Hecla is a former way station situated in Yavapai County, Arizona, United States. Its name is derived from the nearby Hecla mine. It is also known as Stone Corral.

==History==
John Stemmer, a former trooper, set up a waystation there on Ash Creek in the 1870s for travellers on the route between Prescott and the Verde Valley. Facilities included at least seven furnished rooms, a bar, retail store, kitchen, dining room, stables and two stone corrals.
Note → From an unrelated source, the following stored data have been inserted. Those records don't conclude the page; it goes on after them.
(** C4.  The refinanced principal is the balance left on the original loan
    after the payments made, times [1 + closing cost percent].  At every
    candidate rate the refinance payment and the refinance balance at the
    sale are those of a 360-month loan of that principal, and both the
    search step and the table row are computed from them, whatever the
    original term is. *)
Theorem refinance_principal_and_term (args : Args) (L : Locals) :
  original_loan args = Ok L ->
  (exists pmt interest,
     get_loan_status (amount args) (rate args) (term args) (paid args)
     = Ok (remaining_principal L, pmt, interest)) /\
  cost_refi_loan_amt L == remaining_principal L * (1 + costs_pct args) /\
  forall r_new,
    exists pmt_refi balance interest,
      calculate_pmt (cost_refi_loan_amt L) r_new 360 = Ok pmt_refi /\
      get_loan_status (cost_refi_loan_amt L) r_new 360
        (refi_payments_until_sale L) = Ok (balance, pmt_refi, interest) /\
      (forall s l,
         search_body L (s, l) r_new
         = Ok (if Qlt_bool
                    (pmt_orig L * inject_Z (payments_made L)
                     + pmt_refi * inject_Z (refi_payments_until_sale L)
                     + balance)
                    (total_cost_orig_at_sale L) && is_None s
               then Some r_new else s,
               if Qlt_bool (pmt_refi * 360)
                    (pmt_orig L
                     * inject_Z (original_term_months L - payments_made L))
                  && is_None l
               then Some r_new else l)) /\
      table_row L r_new
      = Ok (mk_Row r_new
              (pmt_orig L - pmt_refi)
              (total_cost_orig_at_sale L
               - (pmt_orig L * inject_Z (payments_made L)
                  + pmt_refi * inject_Z (refi_payments_until_sale L)
                  + balance))
              (pmt_orig L
               * inject_Z (original_term_months L - payments_made L)
               - pmt_refi * 360)).
Proof.
  intros HL.
  destruct (original_loan_inv args L HL) as (n & label & pmt & Hn & Hp & ->).
  cbn [remaining_principal cost_refi_loan_amt].
  split; [| split].
  - eexists _, _. apply get_loan_status_eq, Hp.
  - ring.
  - intros r_new.
    set (L := mk_Locals _ _ _ _ _ _ _ _ _ _ _).
    destruct (table_row_eq L r_new) as (pmt_refi & Hr & Ht).
    pose proof (get_loan_status_eq (cost_refi_loan_amt L) r_new pmt_refi 360
                  (refi_payments_until_sale L) Hr) as Hs.
    eexists pmt_refi, _, _.
    split; [exact Hr | split; [exact Hs | split; [| exact Ht]]].
    intros s l. rewrite search_body_eq.
    unfold sale_cheaper, lifetime_cheaper. rewrite Hr, Hs. reflexivity.
Qed.

Lemma refinance_principal_and_term_witness :
  exists L,
    original_loan (mk_Args 1000 0 10 1 2025 12 0.02) = Ok L /\
    cost_refi_loan_amt L == remaining_principal L * (1 + 0.02).
Proof.
  destruct (original_loan (mk_Args 1000 0 10 1 2025 12 0.02)) as [L | e] eqn:E.
  - exists L. split; [reflexivity |].
    exact (proj1 (proj2
             (refinance_principal_and_term
                (mk_Args 1000 0 10 1 2025 12 0.02) L E))).
  - exfalso. vm_compute in E. discriminate.
Defined.



(** At one rate, 360 payments total less than 480 payments of the same
    principal: with [y = (1 + m) ^ 120] the difference is a positive
    multiple of [y^3 (y - 1)^2 (y^2 + 2 y + 3)]. *)
Lemma Qpower_cube (y : Q) : y ^ 3 == y * y * y.
Proof. simpl. ring. Qed.

Lemma Qpower_fourth (y : Q) : y ^ 4 == y * y * y * y.
Proof. simpl. ring. Qed.

Lemma annuity_360_lt_480 (P m : Q) :
  0 < P -> 0 < m ->
  P * (m * (1 + m) ^ 360) / ((1 + m) ^ 360 - 1) * 360
  < P * (m * (1 + m) ^ 480) / ((1 + m) ^ 480 - 1) * 480.
Proof.
  intros HP Hm.
  assert (Hy : 1 < (1 + m) ^ 120) by (apply Qpower_1_lt; [lra | lia]).
  assert (E360 : (1 + m) ^ 360 == (1 + m) ^ 120 * (1 + m) ^ 120 * (1 + m) ^ 120).
  { rewrite <- Qpower_cube. exact (Qpower_mult (1 + m) 120 3). }
  assert (E480 : (1 + m) ^ 480
                 == (1 + m) ^ 120 * (1 + m) ^ 120 * (1 + m) ^ 120
                    * (1 + m) ^ 120).
  { rewrite <- Qpower_fourth. exact (Qpower_mult (1 + m) 120 4). }
  rewrite E360, E480. clear E360 E480.
  set (y := (1 + m) ^ 120) in *. clearbody y.
  assert (H2 : 1 < y * y) by nra.
  assert (H3 : 1 < y * y * y) by nra.
  assert (H4 : 1 < y * y * y * y) by nra.
  assert (Hkey : 0 < (y * y * y - 1) * (y * y * y * y - 1)
                   + 4 * (y * y * y - 1) - 3 * (y * y * y * y - 1)).
  { setoid_replace ((y * y * y - 1) * (y * y * y * y - 1)
                    + 4 * (y * y * y - 1) - 3 * (y * y * y * y - 1))
      with (y * y * y * ((y - 1) * (y - 1)) * (y * y + 2 * y + 3)) by ring.
    assert (0 < y * y * y) by lra.
    assert (0 < (y - 1) * (y - 1)) by nra.
    assert (0 < y * y + 2 * y + 3) by nra.
    apply Qmult_lt_0_compat; [apply Qmult_lt_0_compat |]; assumption. }
  remember (y * y * y - 1) as a eqn:Ea.
  remember (y * y * y * y - 1) as b eqn:Eb.
  assert (Hna : y * y * y == a + 1) by (subst a; ring).
  assert (Hnb : y * y * y * y == b + 1) by (subst b; ring).
  assert (Ha : 0 < a) by (subst a; lra).
  assert (Hb : 0 < b) by (subst b; lra).
  clear Ea Eb. rewrite Hnb, Hna. clear Hna Hnb H2 H3 H4 Hy y.
  assert (Hab : 0 < a * b) by (apply Qmult_lt_0_compat; assumption).
  apply (Qmult_lt_r _ _ (a * b) Hab).
  setoid_replace (P * (m * (a + 1)) / a * 360 * (a * b))
    with (P * m * (360 * ((a + 1) * b))) by (field; lra).
  setoid_replace (P * (m * (b + 1)) / b * 480 * (a * b))
    with (P * m * (480 * ((b + 1) * a))) by (field; lra).
  assert (HPm : 0 < P * m) by (apply Qmult_lt_0_compat; assumption).
  apply Qmult_lt_l; [exact HPm |]. nra.
Qed.

Lemma total_360_lt_480 (P1 P2 r1 r2 : Q) :
  P1 == P2 -> r1 == r2 -> 0 < P2 -> 0 < r2 ->
  exists p360 p480,
    calculate_pmt P1 r1 360 = Ok p360 /\
    calculate_pmt P2 r2 480 = Ok p480 /\
    p360 * 360 < p480 * 480.
Proof.
  intros HP Hr HP2 Hr2.
  assert (Hr1 : 0 < r1) by (rewrite Hr; exact Hr2).
  pose proof (annuity_360_lt_480 P2 (r2 / 100 / 12) HP2
                (monthly_rate_pos r2 Hr2)) as Hlt.
  eexists _, _.
  split; [apply calculate_pmt_pos; [exact Hr1 | lia] |].
  split; [apply calculate_pmt_pos; [exact Hr2 | lia] |].
  rewrite HP, Hr. exact Hlt.
Qed.

(** C3 as stated fails: the lifetime rate equals the original rate although
    a scanned candidate, the original rate itself, qualifies. *)
Lemma tipping_rate_fallback_counterexample :
  exists rep,
    run_analysis long_term_args = Ok rep /\
    tipping_rate_lifetime rep == rate long_term_args /\
    ~ Forall (fun r => lifetime_cheaper (locals rep) r = false)
        (search_rates (locals rep)).
Proof.
  destruct (total_360_lt_480 (1000 + 1000 * 0) 1000
              (3 + inject_Z (Z.of_nat 0) * -0.001) 3)
    as (p360 & pmt & H360 & Hp & Hlt);
    [reflexivity | reflexivity | lra | lra |].
  pose proof (original_loan_eq long_term_args 1 "Dec 2025" pmt
                ltac:(reflexivity) Hp) as HL.
  cbv zeta in HL. cbn [amount rate term paid costs_pct long_term_args] in HL.
  set (L := mk_Locals _ _ _ _ _ _ _ _ _ _ _) in HL.
  destruct (run_analysis_eq long_term_args L HL) as (table & _ & Hr).
  destruct (search_rates_head L ltac:(cbn [L original_rate]; lra))
    as [rest Hhead].
  assert (Hq : lifetime_cheaper L (original_rate L + inject_Z (Z.of_nat 0) * -0.001)
               = true).
  { assert (Hbal : balance_after 1000 3 pmt 0 = 1000) by reflexivity.
    unfold lifetime_cheaper. subst L.
    cbn [cost_refi_loan_amt pmt_orig original_term_months payments_made
         original_rate].
    rewrite Hbal, H360. apply Qlt_bool_iff. exact Hlt. }
  assert (Ht : first_or_original L (lifetime_cheaper L)
               = original_rate L + inject_Z (Z.of_nat 0) * -0.001).
  { unfold first_or_original. rewrite Hhead. cbn [find]. now rewrite Hq. }
  eexists. split; [exact Hr | split].
  - cbn [tipping_rate_lifetime]. rewrite Ht.
    cbn [rate long_term_args L original_rate]. reflexivity.
  - cbn [locals]. rewrite Hhead. intros Hall.
    apply Forall_inv in Hall. rewrite Hq in Hall. discriminate.
Qed.

(** ** The comparison table *)

Lemma rint_close (x : Q) :
  inject_Z (rint x) - (1 # 2) <= x /\ x <= inject_Z (rint x) + (1 # 2).
Proof.
  unfold rint.
  pose proof (Qfloor_le x) as Hlo. pose proof (Qlt_floor x) as Hhi.
  rewrite inject_Z_plus in Hhi. change (inject_Z 1) with 1 in Hhi.
  destruct (Qcompare_spec (x - inject_Z (Qfloor x)) (1 # 2)) as [E | E | E].
  - destruct (Z.even (Qfloor x)).
    + split; lra.
    + rewrite inject_Z_plus. change (inject_Z 1) with 1. split; lra.
  - split; lra.
  - rewrite inject_Z_plus. change (inject_Z 1) with 1. split; lra.
Qed.

Lemma round3_thousandths (x : Q) : round3 x == rint (x * 1000) # 1000.
Proof. unfold round3. apply Qred_correct. Qed.

Lemma round3_close (x : Q) :
  round3 x - (1 # 2000) <= x /\ x <= round3 x + (1 # 2000).
Proof.
  rewrite round3_thousandths.
  destruct (rint_close (x * 1000)) as [Hlo Hhi].
  assert (E : rint (x * 1000) # 1000
              == inject_Z (rint (x * 1000)) * (1 # 1000)).
  { unfold Qeq, inject_Z, Qmult. simpl. lia. }
  rewrite E. split; lra.
Qed.

Lemma round3_canonical (x y : Q) : round3 x == round3 y -> round3 x = round3 y.
Proof.
  unfold round3. intros H. apply Qred_complete. now apply Qeq_Qred_iff.
Qed.

Lemma existsb_Qeq (x : Q) (l : list Q) :
  existsb (Qeq_bool x) l = true <-> exists y, In y l /\ x == y.
Proof.
  rewrite existsb_exists. split; intros (y & Hy & E); exists y;
    (split; [exact Hy | now apply Qeq_bool_iff]).
Qed.

Lemma list_set_In (x : Q) (l : list Q) : In x (list_set l) -> In x l.
Proof.
  induction l as [| a l IH]; cbn [list_set]; [trivial |].
  destruct (existsb (Qeq_bool a) l).
  - intros H. right. now apply IH.
  - intros [<- | H]; [now left | right; now apply IH].
Qed.

Lemma list_set_complete (x : Q) (l : list Q) :
  In x l -> exists y, In y (list_set l) /\ y == x.
Proof.
  revert x. induction l as [| a l IH]; intros x; cbn [list_set]; [intros [] |].
  intros [-> | H].
  - destruct (existsb (Qeq_bool x) l) eqn:E.
    + apply existsb_Qeq in E. destruct E as (y & Hy & Hxy).
      destruct (IH y Hy) as (z & Hz & Hzy). exists z.
      split; [exact Hz | now rewrite Hzy, Hxy].
    + exists x. split; [now left | reflexivity].
  - destruct (IH x H) as (y & Hy & Hyx).
    destruct (existsb (Qeq_bool a) l); exists y;
      (split; [| exact Hyx]); [exact Hy | now right].
Qed.

Lemma list_set_length (l : list Q) : (length (list_set l) <= length l)%nat.
Proof.
  induction l as [| a l IH]; cbn [list_set]; [lia |].
  destruct (existsb (Qeq_bool a) l); simpl; lia.
Qed.

(** [list_set] leaves no two elements with the same value. *)
Lemma list_set_distinct (l : list Q) :
  ForallOrdPairs (fun x y => ~ x == y) (list_set l).
Proof.
  induction l as [| a l IH]; cbn [list_set]; [constructor |].
  destruct (existsb (Qeq_bool a) l) eqn:E; [exact IH |].
  constructor; [| exact IH].
  apply Forall_forall. intros y Hy Hay.
  assert (Ht : existsb (Qeq_bool a) l = true).
  { apply existsb_Qeq. exists y. split; [now apply list_set_In | exact Hay]. }
  congruence.
Qed.

Lemma insert_by_In (le : Q -> Q -> bool) (a x : Q) (l : list Q) :
  In x (insert_by le a l) <-> x = a \/ In x l.
Proof.
  induction l as [| b l IH]; cbn [insert_by].
  - simpl. intuition.
  - destruct (le a b); simpl in *; rewrite ?IH; intuition.
Qed.

Lemma insert_by_length (le : Q -> Q -> bool) (a : Q) (l : list Q) :
  length (insert_by le a l) = S (length l).
Proof.
  induction l as [| b l IH]; cbn [insert_by]; [reflexivity |].
  destruct (le a b); simpl; congruence.
Qed.

Lemma sorted_by_In (le : Q -> Q -> bool) (x : Q) (l : list Q) :
  In x (sorted_by le l) <-> In x l.
Proof.
  unfold sorted_by. induction l as [| a l IH]; cbn [fold_right]; [reflexivity |].
  rewrite insert_by_In, IH. simpl. intuition.
Qed.

Lemma sorted_by_length (le : Q -> Q -> bool) (l : list Q) :
  length (sorted_by le l) = length l.
Proof.
  unfold sorted_by. induction l as [| a l IH]; cbn [fold_right]; [reflexivity |].
  rewrite insert_by_length, IH. reflexivity.
Qed.

Lemma insert_descending (a : Q) (l : list Q) :
  StronglySorted (fun x y => y < x) l ->
  Forall (fun y => ~ a == y) l ->
  StronglySorted (fun x y => y < x) (insert_by (fun a b => Qle_bool b a) a l).
Proof.
  induction l as [| b l IH]; cbn [insert_by]; intros Hs Hd.
  - repeat constructor.
  - inversion Hs as [| ? ? Hs' Hb]; subst.
    inversion Hd as [| ? ? Hab Hd']; subst.
    destruct (Qle_bool b a) eqn:E.
    + apply Qle_bool_iff in E.
      assert (Hlt : b < a).
      { destruct (Qle_lt_or_eq _ _ E) as [? | Heq]; [assumption |].
        exfalso. apply Hab. now symmetry. }
      constructor; [exact Hs |].
      constructor; [exact Hlt |].
      eapply Forall_impl; [| exact Hb]. cbv beta. intros y Hy. lra.
    + apply Qle_bool_false in E.
      constructor; [now apply IH |].
      apply Forall_forall. intros y Hy. apply insert_by_In in Hy.
      destruct Hy as [-> | Hy]; [exact E |].
      rewrite Forall_forall in Hb. now apply Hb.
Qed.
In 1884 it passed to AJ Hudson, who with his family continued to operate it as an inn for travellers. Facilities added included a root cellar, and for 18 months a post office under the name of Hecla, by which it was then known. As well as providing for travellers, it was an important location for social gathering for the nearby small communities.

In August 1898 a flash flood on the creek destroyed most of the facilities and the site was abandoned. The stone corral and root cellar remain and it now exists as a historical site on the Prescott National Forest Reserve, accessed by the General Cook hiking trail.